In Microsoft C++, I did an experiment with inline functions. I wanted to know what would happen if I defined incompatible versions of a function in different sources. I got different results depending on whether I was using a Debug build or a Release build. In Debug, the compiler refuses to inline anything, and the linker was linking the same version of the function no matter what was in scope in the source. In Release, the compiler inlined whichever version had been defined at the time, and you got differing versions of the function.
In neither case were there any warnings. I kind of suspected this, which is why I did the experiment.
I assume that template functions would behave the same, as would other compilers.
As Anthony Williams says, the extern template construct is the correct way to do this, but since his sample code is incomplete and has multiple syntax errors, here's a complete solution.
fileA.h:
namespace myNamespace {
class classA {
public:
template <class T> void SomeFunc() { ... }
};
// The following line declares the specialization SomeFunc<int>().
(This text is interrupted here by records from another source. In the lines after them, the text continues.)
(** * Trigger arbitration of the finger drum kit ([virtual_drumkit.py])

    A shallow embedding of the gesture classification and trigger
    arbitration of [VirtualDrumkit]: the per-channel position history, the
    two motion tests, [can_trigger_sound], [update_mode_parameters] and the
    landmark loop of [process_frame].

    Python [float] is IEEE 754 binary64 and is modelled by Rocq's primitive
    floats, Python [int] by [Z], [dict] with string keys by [gmap string].
    Drawing on the video frame ([cv2.putText], [cv2.circle]) and [print] do
    not touch the engine and are left out; a call of [sound.sound.play()] is
    recorded in a log of channel keys. *)

From Stdlib Require Import ZArith List Bool Lia.
From Stdlib Require Import Floats.
From stdpp Require Import base option list strings gmap.
Import ListNotations.

Set Warnings "-inexact-float".
Local Open Scope string_scope.
Local Open Scope Z_scope.

(** ** Data model *)

Inductive Mode := TRAINING | PRACTICE | PERFORMANCE | EXPERT | CUSTOM.

Definition Mode_eqb (a b : Mode) : bool :=
  match a, b with
  | TRAINING, TRAINING | PRACTICE, PRACTICE | PERFORMANCE, PERFORMANCE
  | EXPERT, EXPERT | CUSTOM, CUSTOM => true
  | _, _ => false
  end.

(** A loaded [pygame.mixer.Sound]: the file it was read from and the volume
    set on it. *)
Record Sound := { snd_file : string; snd_volume : float }.

(** The dataclass [FingerSound]. [sound = None] is a sound file that was not
    found. *)
Module FingerSound.
Record t := Build {
  name : string;
  sound_file : string;
  sound : option Sound;
  last_trigger_time : float;
  cooldown : float;
  last_positions : list float;
  is_moving_down : bool;
  volume : float;
  is_active : bool;
  skill_level : Z
}.

(** [FingerSound(name, sound_file, skill_level=k)] with the dataclass
    defaults, after [__post_init__]. *)
Definition make (n f : string) (k : Z) : t :=
  Build n f None 0%float 0.15%float [] false 0.7%float true k.

Definition set_sound (s : t) (v : option Sound) : t :=
  Build (name s) (sound_file s) v (last_trigger_time s) (cooldown s)
        (last_positions s) (is_moving_down s) (volume s) (is_active s)
        (skill_level s).
Definition set_last_trigger_time (s : t) (v : float) : t :=
  Build (name s) (sound_file s) (sound s) v (cooldown s)
        (last_positions s) (is_moving_down s) (volume s) (is_active s)
        (skill_level s).
Definition set_last_positions (s : t) (v : list float) : t :=
  Build (name s) (sound_file s) (sound s) (last_trigger_time s) (cooldown s)
        v (is_moving_down s) (volume s) (is_active s) (skill_level s).
Definition set_is_moving_down (s : t) (v : bool) : t :=
  Build (name s) (sound_file s) (sound s) (last_trigger_time s) (cooldown s)
        (last_positions s) v (volume s) (is_active s) (skill_level s).
Definition set_volume (s : t) (v : float) : t :=
  Build (name s) (sound_file s) (sound s) (last_trigger_time s) (cooldown s)
        (last_positions s) (is_moving_down s) v (is_active s)
        (skill_level s).
Definition set_is_active (s : t) (v : bool) : t :=
  Build (name s) (sound_file s) (sound s) (last_trigger_time s) (cooldown s)
        (last_positions s) (is_moving_down s) (volume s) v (skill_level s).
End FingerSound.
template <> void classA::SomeFunc<int>();
// The following line externalizes the instantiation of the previously
// declared specialization SomeFunc<int>(). If the preceding line is omitted,
// the following line PREVENTS the specialization of SomeFunc<int>();
// SomeFunc<int>() will not be usable unless it is manually instantiated
// separately). When the preceding line is included, all the compilers I
// tested this on, including gcc, behave exactly the same (throwing a link
// error if the specialization of SomeFunc<int>() is not instantiated
// separately), regardless of whether or not the following line is included;
// however, my understanding is that nothing in the standard requires that
// behavior if the following line is NOT included.
extern template void classA::SomeFunc<int>();
}
fileA.C:
#include "fileA.h"
template <> void myNamespace::classA::SomeFunc<int>() { ... }
Brandon: that's what I thought - the specialized function should never be called. Which is true for the second application I mentioned. The first app, however, clearly calls the specialized form even though the specialization is not declared in the header file!
I mainly seek enlightenment here :-) because the first app is a unit test, and it's unfortunate to have a bug that doesn't appear in the test but in the real app...
(PS: I have fixed this specific bug, indeed by declaring the specialization in the header; but what other similar bugs might still be hidden?)
#[anthony-williams],
are you sure you're not confusing extern template declarations with extern template instantiations? From what I see, extern template may only be used for explicit instantiation, not for specialization (which implies implicit instantiation). [temp.expl.spec] doesn't mention the extern keyword:
explicit-specialization:
template < > declaration
Unless the specialized template function is also listed in the header file, the other application will have no knowledge of the specialized version. The solution is the add SomeFunc<int>() to the header as well.